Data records
****************

(** ** Examples *)

Definition demo_user : list Z := [1; 1; 0; 0; 0; 0; 0; 5; 1; 0; 0; 0].
Definition demo_group : list Z := [1; 1; 0; 0; 0; 0; 0; 5; 2; 0; 0; 0].

Definition demo_token : token :=
  mkToken (mkLuid 1 0) (mkLuid 2 0) [] [mkGroup 7 demo_group] demo_user (Some 0%nat) (Some 0%nat) false 1 None 2 1 None.

Definition demo_ace (type mask : Z) (sid : list Z) : list Z := [type; 0; 20; 0; mask; 0; 0; 0] ++ sid.

(** Two rights allowed to the group, one denied to the user, one more allowed. *)
Definition demo_acl : list Z :=
  [2; 0; 68; 0; 3; 0; 0; 0] ++ demo_ace 0 3 demo_group ++ demo_ace 1 4 demo_user ++ demo_ace 0 12 demo_user.

Definition demo_sd : list Z := [4; 0; 0; 0; 12; 0; 0; 0; 12; 0; 0; 0; 0; 0; 0; 0; 68; 0; 0; 0] ++ [1; 1; 0; 0; 0; 0; 0; 5; 9; 0; 0; 0] ++ demo_group ++ demo_acl.

Definition demo_mapping : generic_map := mkMapping 1 2 4 7.

Lemma demo_sd_bytes : Forall is_byte demo_sd.
Proof. unfold is_byte. cbn. repeat (constructor; [lia |]). constructor. Qed.

Lemma demo_no_short : sd_no_short demo_sd.
Proof.
  split.
  - intros c p. vm_compute. discriminate.
  - intros c p H. vm_compute in H. injection H as _ <-. intros count Hc. vm_compute in Hc. injection Hc as <-.
    change (Z.to_nat 3) with 3%nat. cbn [no_short]. do 3 (intros ? H; vm_compute in H; injection H as <-; split; [lia |]). done.
Qed.

Lemma descriptors_read_in_bounds_witness :
  sd_is_valid demo_sd (Z.of_nat (length demo_sd)) = Some true /\ sd_contained demo_sd (Z.of_nat (length demo_sd)) /\
  exists r, token_access_check demo_token demo_sd 3 None demo_mapping = Some r.
Proof.
  destruct (descriptors_read_in_bounds demo_sd demo_sd_bytes) as (_ & H2 & H3). split_and!; [by vm_compute | apply H2; by vm_compute |].
  apply H3; [exact demo_no_short | by vm_compute |].
  split; [exists 12; split; [done | cbn; lia] |]. constructor; [exists 12; split; [done | cbn; lia] | constructor].
Defined.

Lemma short_entry_accepted_witness :
  acl_is_valid ([2; 0; 16; 0; 1; 0; 0; 0] ++ [0; 0; 0; 0; 255; 0; 0; 0] ++ [1; 255]) 16 = Some true.
Proof. apply (short_entry_accepted 2 0 16 0 0 0 0 0 0 255 0 0 0 [1; 255]); [lia | done | repeat constructor; unfold is_byte; lia]. Defined.

Lemma access_check_exact_witness :
  ac_granted <$> token_access_check demo_token demo_sd 3 None demo_mapping = Some 3 /\
  ac_granted <$> token_access_check demo_token demo_sd 7 None demo_mapping = Some 0 /\
  token_access_check demo_token demo_sd 0x02000000 None demo_mapping =
    Some (mkAccess STATUS_SUCCESS (granted_by 0x02000000 (base_access false 0x02000000) [(true, 3); (false, 4); (true, 12)])
      (Some STATUS_SUCCESS) None None).
Proof.
  split_and!; [by vm_compute | by vm_compute |].
  apply (access_check_exact demo_token demo_sd 0x02000000 demo_mapping (drop 44 demo_sd) (drop 20 demo_sd) (drop 32 demo_sd) false 3);
    by vm_compute.
Defined.
(** The state after an allocation. *)
Definition allocated (s : sec) : sec :=
  mkSec (prev_luid_value s) (if alloc_ok (sc_allocs s) then sc_error s else STATUS_NO_MEMORY) (S (sc_allocs s)).

Lemma alloc_run s : mem_alloc alloc_ok s = Some (alloc_ok (sc_allocs s), allocated s).
Proof. done. Qed.

Lemma acl_revision_some acl es : acl_list acl es -> exists rev, acl_revision acl = Some rev.
Proof.
  destruct acl as [[| r a] |]; cbn; [| eauto | eauto]. intros (_ & H & _). done.
Qed.

(** What [replace_security_labels] does with two lists of entries. *)
Lemma replace_runs old new oes nes s :
  acl_list old oes -> acl_list new nes ->
  let es := kept false oes ++ kept true nes in
  let size := 8 + Z.of_nat (length (concat es)) in
  exists rev,
    replace_security_labels alloc_ok old new s =
    if MAX_ACL_LEN <? size then Some (None, with_error STATUS_INVALID_ACL s)
    else Some (if alloc_ok (sc_allocs s) then Some (acl_header rev size (Z.of_nat (length es)) ++ concat es) else None, allocated s).
Proof.
  intros Ho Hn es size. unfold replace_security_labels.
  destruct (acl_aces_kept false _ _ Ho) as [-> ->], (acl_aces_kept true _ _ Hn) as [-> ->].
  destruct (acl_revision_some _ _ Ho) as [r1 ->], (acl_revision_some _ _ Hn) as [r2 ->].
  exists (Z.max (Z.max ACL_REVISION r1) r2). unfold fbind, fread. cbn [fst snd].
  assert (Hb : forall l a bs, acl_list a bs -> Z.of_nat (length (concat (kept l bs))) <= 65535).
  { intros l a bs Ha. pose proof (kept_length l bs). assert (Z.of_nat (length (concat bs)) <= 65535); [| lia].
    destruct a; [apply Ha | rewrite Ha; done]. }
  pose proof (Hb false _ _ Ho). pose proof (Hb true _ _ Hn). rewrite uwrap_small by lia.
  assert (Hs : 8 + Z.of_nat (length (concat (kept false oes))) + Z.of_nat (length (concat (kept true nes))) = size).
  { unfold size, es. rewrite concat_app, length_app. lia. }
  assert (Hc : Z.of_nat (length (kept false oes)) + Z.of_nat (length (kept true nes)) = Z.of_nat (length es)) by (unfold es; rewrite length_app; lia).
  rewrite Hs, Hc, <- concat_app. fold es. destruct (MAX_ACL_LEN <? size); [done |]. rewrite alloc_run. by destruct (alloc_ok (sc_allocs s)).
Qed.

Lemma extract_runs acl es s :
  acl_list (Some acl) es -> 8 + Z.of_nat (length (concat es)) <= MAX_ACL_LEN ->
  exists l, extract_security_labels alloc_ok acl s = Some (if alloc_ok (sc_allocs s) then Some l else None, allocated s) /\
            acl_entries l = Some (kept true es).
Proof.
  intros Ha Hm. unfold extract_security_labels. destruct (acl_aces_kept true _ _ Ha) as [-> ->].
  destruct (acl_revision_some _ _ Ha) as [rev ->]. unfold fbind, fread. rewrite alloc_run.
  exists (acl_header rev (8 + Z.of_nat (length (concat (kept true es)))) (Z.of_nat (length (kept true es))) ++ concat (kept true es)). split.
  - by destruct (alloc_ok (sc_allocs s)).
  - pose proof (kept_length true es). apply (made_list rev); [apply kept_ok; by eapply acl_list_ok | done | lia].
Qed.

(** C28: replacing labels keeps the rest.  [replace_security_labels] puts together the
    entries of the old list that are not labels, in order, followed by the labels of the
    new one; it fails, with the error that says so, exactly when the result is larger than a
    list may be or there is no memory for it.  The size field of the result is its length, and
    extracting its labels gives those of the new list. *)
Theorem relabel_exact old new oes nes s :
  acl_list old oes -> acl_list new nes ->
  let es := filter (fun e => ~ is_label e) oes ++ filter is_label nes in
  if MAX_ACL_LEN <? 8 + Z.of_nat (length (concat es)) then
    replace_security_labels alloc_ok old new s = Some (None, with_error STATUS_INVALID_ACL s)
  else if alloc_ok (sc_allocs s) then
    exists acl,
      replace_security_labels alloc_ok old new s = Some (Some acl, allocated s) /\
      acl_entries acl = Some es /\ read16 acl 2 = Some (Z.of_nat (length acl)) /\
      forall s1, alloc_ok (sc_allocs s1) = true ->
        exists l, extract_security_labels alloc_ok acl s1 = Some (Some l, allocated s1) /\ acl_entries l = Some (filter is_label nes)
  else replace_security_labels alloc_ok old new s = Some (None, with_error STATUS_NO_MEMORY (allocated s)).
Proof.
  intros Ho Hn. cbv zeta. rewrite <- kept_false, <- kept_true. set (es := kept false oes ++ kept true nes).
  destruct (replace_runs _ _ _ _ s Ho Hn) as [rev ->]. fold es. destruct (MAX_ACL_LEN <? _) eqn:Em; [done |].
  destruct (alloc_ok (sc_allocs s)) eqn:Ea; [| by unfold with_error, allocated; rewrite Ea].
  assert (Hok : Forall entry_ok es) by (apply Forall_app; split; apply kept_ok; by eapply acl_list_ok).
  destruct (made_list rev _ es Hok eq_refl ltac:(lia)) as [Hl Hsz].
  eexists. split_and!; [reflexivity | apply Hl | exact Hsz |]. intros s1 Hs1.
  destruct (extract_runs _ _ s1 Hl ltac:(lia)) as (l & He & Hlab). rewrite Hs1 in He. exists l. split; [exact He |].
  rewrite Hlab. unfold es. by rewrite kept_labels_app.
Qed.

End Labels.

(** ** An example *)

Definition demo_audit : list Z := [2; 0; 20; 0; 1; 0; 0; 0; 1; 1; 0; 0; 0; 0; 0; 5; 1; 0; 0; 0].
Definition demo_label (level : Z) : list Z := [17; 0; 20; 0; 1; 0; 0; 0; 1; 1; 0; 0; 0; 0; 0; 16; 0; level; 0; 0].

Definition demo_old : list Z := [2; 0; 48; 0; 2; 0; 0; 0] ++ demo_label 16 ++ demo_audit.
Definition demo_new : list Z := [2; 0; 28; 0; 1; 0; 0; 0] ++ demo_label 48.
Definition demo_relabelled : list Z := [2; 0; 48; 0; 2; 0; 0; 0] ++ demo_audit ++ demo_label 48.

****************

• Directions for this task
Find the lines in the data that include "apply", then copy each of them.

• Solved problem
  destruct (descriptors_read_in_bounds demo_sd demo_sd_bytes) as (_ & H2 & H3). split_and!; [by vm_compute | apply H2; by vm_compute |].
  apply H3; [exact demo_no_short | by vm_compute |].
Proof. apply (short_entry_accepted 2 0 16 0 0 0 0 0 0 255 0 0 0 [1; 255]); [lia | done | repeat constructor; unfold is_byte; lia]. Defined.
  apply (access_check_exact demo_token demo_sd 0x02000000 demo_mapping (drop 44 demo_sd) (drop 20 demo_sd) (drop 32 demo_sd) false 3);
    destruct a; [apply Ha | rewrite Ha; done]. }
  - pose proof (kept_length true es). apply (made_list rev); [apply kept_ok; by eapply acl_list_ok | done | lia].
  assert (Hok : Forall entry_ok es) by (apply Forall_app; split; apply kept_ok; by eapply acl_list_ok).
  eexists. split_and!; [reflexivity | apply Hl | exact Hsz |]. intros s1 Hs1.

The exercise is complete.